Beauvoir, que em 1974 fundaria a Liga dos Direitos das Mulheres, apresentou Danda à sua assistente, Anne Zelensky, a quem a brasileira acompanharia nas reuniões sobre legalização do aborto e violência contra mulheres. Embora separada, integrava o grupo das mulheres casadas. O tema do casamento foi parar em sua tese de doutorado e no livro “Ser Esposa – A Mais Antiga Profissão” (Brasiliense, 1979), em que discute questões clássicas do feminismo.

Danda ainda se impressiona com os livros didáticos que apresentam as mulheres como únicas responsáveis pelos trabalhos domésticos. “Os homens continuam sendo educados da maneira errada”, argumenta. É esse o discurso feminista que faz aos quatro netos –dois meninos e duas meninas– quando tem de explicar que não, vovó não é contra os homens, mas contra “a exploração da mulher pelo homem”.

Pecado supremo

Passados 60 anos da publicação do livro que inaugurou o feminismo contemporâneo, Danda acha que a vontade da mulher ainda não é respeitada. Não foi esse, no entanto, o exemplo que teve em casa. Sua mãe, Hermínia –ou Baby, como gostava de ser chamada–, foi uma mulher rica, bonita e independente, que trocou São Paulo pelo Rio com os três filhos pequenos, separada de Caio Prado. O casamento acabou depois de ele ter amargado dois anos na cadeia e outros tantos de exílio. Tudo muito inovador para os anos 1940. “Vivi numa família muito exótica”, diz Danda.

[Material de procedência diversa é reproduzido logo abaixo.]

(** * EmbeddedTelnet: a shallow embedding of [src/EmbeddedTelnet.c]

    The development follows the C source function by function.

    - Bytes, enumeration values, [size_t] and [uint64_t] values are integers
      of [Z]; the wrap-around of [size_t] arithmetic is written out with
      [size_wrap].
    - Pointers that the C code compares with [NULL] are [option]s.
    - State reached through pointers (the session, the caller's buffer) is
      passed in and returned.
    - The outside world is a [world]: the host application's own state
      (whatever the callback and the writer can reach, for instance through
      [user_data]) and the log of the library's calls into the host.
    - An operation that C leaves undefined (an array access out of bounds, a
      shift by 64 or more) ends the computation with [Err]. *)

From stdpp Require Import base list strings.
From Stdlib Require Import ZArith Lia.

Open Scope Z_scope.

(** ** Outcomes *)

Inductive error : Type :=
| ReadOutOfBounds
| WriteOutOfBounds
| ShiftTooFar
| FuelExhausted.

Inductive result (A : Type) : Type :=
| Ok (a : A)
| Err (e : error).

Arguments Ok {A} a.
Arguments Err {A} e.

Definition bind {A B : Type} (m : result A) (k : A -> result B) : result B :=
  match m with
  | Ok a => k a
  | Err e => Err e
  end.

Notation "'let*' x ':=' m 'in' k" := (bind m (fun x => k))
  (at level 10, x pattern, m at level 100, k at level 200,
   format "'[v' 'let*'  x  ':='  m  'in' '/' k ']'").

(** ** Constants of [include/EmbeddedTelnet.h] *)

Definition TELNET_SE : Z := 240.
Definition TELNET_NOP : Z := 241.
Definition TELNET_DM : Z := 242.
Definition TELNET_BRK : Z := 243.
Definition TELNET_IP : Z := 244.
Definition TELNET_AO : Z := 245.
Definition TELNET_AYT : Z := 246.
Definition TELNET_EC : Z := 247.
Definition TELNET_EL : Z := 248.
Definition TELNET_GA : Z := 249.
Definition TELNET_SB : Z := 250.
Definition TELNET_WILL : Z := 251.
Definition TELNET_WONT : Z := 252.
Definition TELNET_DO : Z := 253.
Definition TELNET_DONT : Z := 254.
Definition TELNET_IAC : Z := 255.

Definition TELNET_SE_IS : Z := 0.
Definition TELNET_SE_SEND : Z := 1.

Definition TELNET_OPTION_BINARY : Z := 0.
Definition TELNET_OPTION_ECHO : Z := 1.
Definition TELNET_OPTION_SUPPRESS_GO_AHEAD : Z := 3.
Definition TELNET_OPTION_TERMINAL_TYPE : Z := 24.
Definition TELNET_OPTION_FORWARD_X : Z := 49.

Definition TELNET_OPTION_MAX : Z := 50.

(** [sizeof(packet->subnegotiation_data)] and the size of the local buffer of
    [telnet_write_packet]. *)
Definition SUBNEGOTIATION_CAPACITY : Z := 64.
Definition WRITE_PACKET_BUFFER : Z := 80.

(** Width of [size_t] (64 bits here; no proof below depends on the number)
    and the wrap-around of [size_t] and [uint64_t] arithmetic. *)
Definition SIZE_BITS : Z := 64.
Definition size_wrap (z : Z) : Z := z mod 2 ^ SIZE_BITS.
Definition uint64_wrap (z : Z) : Z := z mod 2 ^ 64.

(** ** Data model *)

Inductive telnet_parse_state_t : Type :=
| TELNET_STATE_READY
| TELNET_STATE_IN_COMMAND
| TELNET_STATE_IN_OPTION
| TELNET_STATE_IN_SUBNEGOTIATION_TYPE
| TELNET_STATE_IN_SUBNEGOTIATION_VALUE
| TELNET_STATE_IN_SB_IAC.

(** [telnet_packet_t]; the field [option] of the C struct is [option_] here. *)
Record telnet_packet_t : Type := {
  command : Z;
  option_ : Z;
  subnegotiation_type : Z;
  subnegotiation_length : Z;
  subnegotiation_data : list Z
}.

(** [telnet_session_t]. An entry of [subnegotiation_options] is [None] for
    [NULL], or the bytes found at the address it points to. *)
Record telnet_session_t : Type := {
  state : telnet_parse_state_t;
  packet : telnet_packet_t;
  options : Z;
  subnegotiation_options : list (option (list Z));
  user_data : option Z
}.

Definition set_command (v : Z) (p : telnet_packet_t) : telnet_packet_t :=
  {| command := v; option_ := option_ p;
     subnegotiation_type := subnegotiation_type p;
     subnegotiation_length := subnegotiation_length p;
     subnegotiation_data := subnegotiation_data p |}.

Definition set_option_ (v : Z) (p : telnet_packet_t) : telnet_packet_t :=
  {| command := command p; option_ := v;
     subnegotiation_type := subnegotiation_type p;
     subnegotiation_length := subnegotiation_length p;
     subnegotiation_data := subnegotiation_data p |}.

Definition set_subnegotiation_type (v : Z) (p : telnet_packet_t) : telnet_packet_t :=
  {| command := command p; option_ := option_ p;
     subnegotiation_type := v;
     subnegotiation_length := subnegotiation_length p;
     subnegotiation_data := subnegotiation_data p |}.

Definition set_subnegotiation (len : Z) (bytes : list Z) (p : telnet_packet_t)
  : telnet_packet_t :=
  {| command := command p; option_ := option_ p;
     subnegotiation_type := subnegotiation_type p;
     subnegotiation_length := len;
     subnegotiation_data := bytes |}.

Definition set_state (v : telnet_parse_state_t) (s : telnet_session_t)
  : telnet_session_t :=
  {| state := v; packet := packet s; options := options s;
     subnegotiation_options := subnegotiation_options s;
     user_data := user_data s |}.

Definition set_packet (v : telnet_packet_t) (s : telnet_session_t)
  : telnet_session_t :=
  {| state := state s; packet := v; options := options s;
     subnegotiation_options := subnegotiation_options s;
     user_data := user_data s |}.

Definition set_options (v : Z) (s : telnet_session_t) : telnet_session_t :=
  {| state := state s; packet := packet s; options := v;
     subnegotiation_options := subnegotiation_options s;
     user_data := user_data s |}.

Definition set_subnegotiation_options (v : list (option (list Z)))
  (s : telnet_session_t) : telnet_session_t :=
  {| state := state s; packet := packet s; options := options s;
     subnegotiation_options := v;
     user_data := user_data s |}.

Definition set_user_data (v : option Z) (s : telnet_session_t) : telnet_session_t :=
  {| state := state s; packet := packet s; options := options s;
     subnegotiation_options := subnegotiation_options s;
     user_data := v |}.

(** ** Memory primitives *)

Definition len {A : Type} (l : list A) : Z := Z.of_nat (length l).

(** [a[i]] as an rvalue. *)
Definition array_get {A : Type} (a : list A) (i : Z) : result A :=
  if (0 <=? i) && (i <? len a) then
    match a !! Z.to_nat i with
    | Some x => Ok x
    | None => Err ReadOutOfBounds
    end
  else Err ReadOutOfBounds.

(** [a[i] = x]. *)
Definition array_set {A : Type} (a : list A) (i : Z) (x : A) : result (list A) :=
  if (0 <=? i) && (i <? len a) then Ok (<[Z.to_nat i := x]> a)
  else Err WriteOutOfBounds.

(** The [n] bytes at [a + start]. *)
Definition slice (a : list Z) (start n : Z) : result (list Z) :=
  if (0 <=? start) && (0 <=? n) && (start + n <=? len a) then
    Ok (take (Z.to_nat n) (drop (Z.to_nat start) a))
  else Err ReadOutOfBounds.

(** [memcpy(dst, src, n)], both given from their first byte. *)
Definition memcpy (dst src : list Z) (n : Z) : result (list Z) :=
  let* bytes := slice src 0 n in
  if n <=? len dst then Ok (bytes ++ drop (Z.to_nat n) dst)
  else Err WriteOutOfBounds.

Exótica é como ela define a combinação entre a herança intelectual do pai e as reivindicações de liberdade da mãe. No Rio, Danda foi matriculada no Sion, tradicional colégio católico, mas aceita com ressalva, “apesar de os pais serem desquitados”. A exceção vinha acompanhada da constatação de que Baby não voltara a se casar, o que seria considerado pecado supremo. A opção de Baby não era por recato, mas para manter em sigilo um romance com D. João de Orleans e Bragança.

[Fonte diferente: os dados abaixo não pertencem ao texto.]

(** X12.  What the parser accepts is an expression of the grammar: if
    [parse_expression], on the tokens of a text, returns a tree and has
    recorded no error, then the tokens up to the cursor are an expression
    of the grammar and the tree is the tree of its structure.  With X11:
    the trees returned without error are exactly the trees of the
    expressions the tokens start with. *)
Theorem accepted_tokens_are_an_expression line t self' :
  Parser.run_parse_expression (Parser.init (Tokenizer.tokenize line)) = Some (Return t, self') ->
  Parser.error_is_true self' = false ->
  exists e ts suf,
    Tokenizer.tokenize line = ts ++ suf
    /\ Parser.pos self' = length ts
    /\ Grammar.derives Grammar.Expression ts e
    /\ t = Grammar.tree e.
Proof.
  intros Hrun Herr.
  destruct (ParserSoundness.parser_accepts
              (Parser.enough (Parser.ahead (Parser.init (Tokenizer.tokenize line)))))
    as (He & _).
  destruct (He (Parser.init (Tokenizer.tokenize line))
              (finditer_exact _ _) t self' Hrun Herr) as (e & -> & ts & Hs & Hj & Hd).
  destruct (sits_prefix _ _ Hs) as [suf Hsuf].
  exists e, ts, suf. repeat split; trivial.
Qed.

Lemma accepted_tokens_are_an_expression_witness :
  exists e ts suf,
    Tokenizer.tokenize "(1 + x) * 2 y" = ts ++ suf
    /\ Parser.pos (Parser.mk (Tokenizer.tokenize "(1 + x) * 2 y") 7 None) = length ts
    /\ Grammar.derives Grammar.Expression ts e
    /\ bin_op "*" (bin_op "+" (number "1") (identifier "x")) (number "2") = Grammar.tree e.
Proof.
  apply (accepted_tokens_are_an_expression "(1 + x) * 2 y"
           (bin_op "*" (bin_op "+" (number "1") (identifier "x")) (number "2"))
           (Parser.mk (Tokenizer.tokenize "(1 + x) * 2 y") 7 None));
    reflexivity.
Defined.

(** *** The texts of the parsing errors *)

Module ParserErrors.
Import Parser.

Lemma names_bind (m : call) (k : node -> call) self :
  names_errors self (m self) ->
  (forall t self1, tokens self1 = tokens self -> error_named self1 ->
                   names_errors self1 (k t self1)) ->
  names_errors self (bind m k self).
Proof.
  unfold bind. intros Hm Hk.
  destruct (m self) as [[[t|e] self1]|]; [|exact Hm|exact I].
  destruct Hm as (Ht & Hn & _). specialize (Hk t self1 Ht Hn).
  unfold names_errors in *. rewrite <- Ht. exact Hk.
Qed.

Lemma names_catch (m : call) self :
  names_errors self (m self) -> names_errors self (catch_syntax_error m self).
Proof.
  unfold catch_syntax_error. intros Hm.
  destruct (m self) as [[[t|e] self1]|]; [exact Hm| |exact I].
  destruct e; try exact Hm.
  destruct Hm as (Ht & Hn & Hmsg). split; [exact Ht|]. split; [|exact I].
  unfold error_named. cbn. now rewrite Ht.
Qed.

Lemma names_return self t :
  error_named self -> names_errors self (Some (Return t, self)).
Proof. intros H. split; [reflexivity|]. split; [exact H|exact I]. Qed.

(** Every method keeps the recorded error such a text and raises no
    [SyntaxError] with another. *)
Lemma names n :
  (forall self, error_named self -> names_errors self (parse_expression n self))
  /\ (forall self t, error_named self -> names_errors self (expression_loop n t self))
  /\ (forall self, error_named self -> names_errors self (parse_term n self))
  /\ (forall self t, error_named self -> names_errors self (term_loop n t self))
  /\ (forall self, error_named self -> names_errors self (parse_factor n self)).
Proof.
  induction n as [|n (IHe & IHel & IHt & IHtl & IHf)].
  { repeat split; intros; exact I. }
  split; [|split; [|split; [|split]]].
  - intros self Hn. cbn [parse_expression]. apply names_catch.
    apply names_bind; [now apply IHt|]. intros t self1 _ Hn1. now apply IHel.
  - intros self t Hn. cbn [expression_loop].
    destruct (peek self) as [tok|]; [|now apply names_return].
    destruct (Str.substring_of (snd tok) "+-"); [|now apply names_return].
    apply (names_bind _ _ (consume self)); [now apply IHt|].
    intros rhs self1 _ Hn1. now apply IHel.
  - intros self Hn. cbn [parse_term].
    apply names_bind; [now apply IHf|]. intros t self1 _ Hn1. now apply IHtl.
  - intros self t Hn. cbn [term_loop].
    destruct (peek self) as [tok|]; [|now apply names_return].
    destruct (Str.substring_of (snd tok) "*/"); [|now apply names_return].
    apply (names_bind _ _ (consume self)); [now apply IHf|].
    intros rhs self1 _ Hn1. now apply IHtl.
  - intros self Hn. cbn [parse_factor].
    destruct (peek self) as [tok|] eqn:Hpeek;
      [|split; [reflexivity|split; [exact Hn|exact I]]].
    assert (Hin : In tok (tokens self)).
    { apply list_elem_of_In. eapply list_elem_of_lookup_2. exact Hpeek. }
    assert (Hother : fst tok <> NUMBER -> fst tok <> IDENTIFIER ->
              names_errors self
                (if String.eqb (snd tok) "(" then
                   bind (parse_expression n)
                     (fun expr self' =>
                        match peek self' with
                        | Some tok' =>
                            if String.eqb (snd tok') ")" then Some (Return expr, consume self')
                            else Some (Raise (SyntaxError "Unmatched parenthesis"), self')
                        | None => Some (Raise (SyntaxError "Unmatched parenthesis"), self')
                        end) (consume self)
                 else Some (Raise (SyntaxError ("Unexpected token: " +:+ Repr.tuple tok)),
                            self))).
    { intros H1 H2. destruct (String.eqb (snd tok) "(") eqn:Hopen.
      - apply (names_bind _ _ (consume self)); [now apply IHe|].
        intros expr self1 _ Hn1.
        destruct (peek self1) as [tok'|];
          [destruct (String.eqb (snd tok') ")")|];
          (split; [reflexivity|]; split; [exact Hn1|]); try exact I; now left.
      - split; [reflexivity|]. split; [exact Hn|]. right. exists tok.
        repeat split; trivial. intros Heq. rewrite Heq in Hopen. discriminate Hopen. }
    destruct (fst tok) eqn:Hk; try (apply Hother; discriminate).
    + now apply (names_return (consume self)).
    + now apply (names_return (consume self)).
Qed.

End ParserErrors.

Lemma is_operator_symbol c :
  Chars.is_operator c = true -> exists o, String c EmptyString = Grammar.symbol o.
Proof.
  destruct c as [[] [] [] [] [] [] [] []]; vm_compute; intros H;
    first [discriminate H
          |exists Grammar.Add; reflexivity
          |exists Grammar.Sub; reflexivity
          |exists Grammar.Mul; reflexivity
          |exists Grammar.Div; reflexivity].
Qed.

Lemma is_paren_cases c :
  Chars.is_paren c = true -> c = "("%char \/ c = ")"%char.
Proof.
  destruct c as [[] [] [] [] [] [] [] []]; vm_compute; intros H;
    first [discriminate H|left; reflexivity|right; reflexivity].
Qed.

(** The tokens of the tokenizer that [parse_factor] does not expect. *)
Lemma unexpected_token tok :
  exact_token tok ->
  fst tok <> NUMBER -> fst tok <> IDENTIFIER -> fst tok <> ASSIGN -> snd tok <> "(" ->
  (exists o, tok = (OPERATOR, Grammar.symbol o)) \/ tok = (PAREN, ")").
Proof.
  intros He H1 H2 H3 H4.
  pose proof (Invariants.match_token_ok _ _ _ He) as Hok.
  destruct (exact_token_kind tok He) as (c & r & Ht & Hkind & Hr & _).
  destruct tok as [k text]. unfold token_ok in Hok. cbn [fst snd] in *. subst text.
  destruct (Chars.is_digit c) eqn:Hd; [congruence|].
  destruct (Chars.is_operator c) eqn:Ho.
  - left. destruct (is_operator_symbol c Ho) as [o Hsym]. exists o.
    destruct k; try discriminate Hok. destruct r; [|discriminate Hok]. now rewrite Hsym.
  - destruct (Chars.is_paren c) eqn:Hp.
    + right. subst k.
      destruct (is_paren_cases c Hp) as [-> | ->]; rewrite (Hr eq_refl eq_refl) in *;
        [now contradiction H4|reflexivity].
    + destruct (Chars.is_letter c); congruence.
Qed.

Lemma tokenize_plain s tok :
  Str.contains "=" s = false -> In tok (Tokenizer.tokenize s) ->
  exact_token tok /\ fst tok <> ASSIGN.
Proof.
  intros Hc Hin.
  pose proof (finditer_exact (String.length s) s) as Hall.
  rewrite List.Forall_forall in Hall. pose proof (Hall tok Hin) as He.
  split; [exact He|]. intros Hk.
  rewrite (assign_token_text tok He Hk) in Hin.
  pose proof (in_finditer_contains _ _ _ "="%char Hin eq_refl). congruence.
Qed.

Lemma parser_input_tokens line tok :
  In tok (parser_input line) -> exact_token tok /\ fst tok <> ASSIGN.
Proof.
  unfold parser_input, Tokenizer.tokenize_to_file.
  destruct (Str.contains "=" line) eqn:Hc; apply tokenize_plain;
    [apply expression_of_plain|exact Hc].
Qed.

Lemma parser_input_exact line : Forall exact_token (parser_input line).
Proof.
  unfold parser_input, Tokenizer.tokenize_to_file.
  destruct (Str.contains "=" line); apply finditer_exact.
Qed.

(** Either branch of [process_expression] is the parser and the evaluator
    run on the tokens the driver hands to the parser. *)
Lemma process_expression_by_input line env :
  process_expression line env
  = match process_plain (parser_input line) env with
    | Some (Result v, env') =>
        if Str.contains "=" line
        then Some (Assigned (variable_of line) v, SymbolTable.set env (variable_of line) v)
        else Some (Result v, env')
    | other => other
    end.
Proof.
  unfold process_expression, parser_input.
  destruct (Str.contains "=" line) eqn:Hc.
  - rewrite (assignment_parts_spec _ Hc), process_assignment_as_plain.
    now destruct (process_plain _ env) as [[[] ?]|].
  - now destruct (process_plain _ env) as [[[] ?]|].
Qed.

Lemma process_plain_cases toks env o env' :
  process_plain toks env = Some (o, env') ->
  exists r parser,
    Parser.run_parse_expression (Parser.init toks) = Some (r, parser)
    /\ match o with
       | Parsing_error err => Parser.error_is_true parser = true /\ err = Parser.error parser
       | Evaluation_error e =>
           Parser.error_is_true parser = false
           /\ exists t, r = Return t /\ evaluate t env = Raise e
       | Result v =>
           Parser.error_is_true parser = false
           /\ exists t, r = Return t /\ evaluate t env = Return v
       | Uncaught e => r = Raise e
       | Assigned _ _ => False
       end.
Proof.
  unfold process_plain, Parser.parse_to_file, Parser.bind.
  destruct (Parser.run_parse_expression (Parser.init toks)) as [[[t|e] parser]|];
    [| |discriminate].
  - destruct (Parser.error_is_true parser) eqn:He; rewrite ?He.
    + intros [= <- <-]. exists (Return t), parser. auto.
    + destruct (evaluate t env) eqn:Hv; intros [= <- <-]; exists (Return t), parser; eauto 6.
  - intros [= <- <-]. eauto.
Qed.

(** What a line's outcome other than an assignment says of the parser's
    run on the tokens the driver handed to it. *)
Lemma process_expression_cases line env o env' :
  process_expression line env = Some (o, env') ->
  match o with
  | Assigned _ _ | Result _ => True
  | _ => process_plain (parser_input line) env = Some (o, env')
  end.
Proof.
  rewrite process_expression_by_input.
  destruct (process_plain (parser_input line) env) as [[o0 env0]|]; [|discriminate].
  destruct o0; [ | destruct (Str.contains "=" line) | | | ];
    intros [= <- <-]; trivial.
Qed.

Rebelde e independente, a mãe de Danda também era, à sua maneira, uma feminista. Apesar de não se associar aos engajamentos políticos de Caio, Baby foi uma mulher corajosa que enfrentou a intolerância quando o marido era agredido aos gritos de “comunista”. A pequena Danda via da janela cruzes incandescentes sendo arremessadas no jardim da casa da família na rua Itacolomi, em Higienópolis.

Da imponente residência ela guarda a lembrança da imensa biblioteca de títulos ingleses e franceses, à qual tinha acesso restrito. “Eu lia tudo escondido.” Até que, 60 anos atrás, veio Beauvoir e escreveu para as mulheres um livro que lhes garante, inclusive, o direito de ler.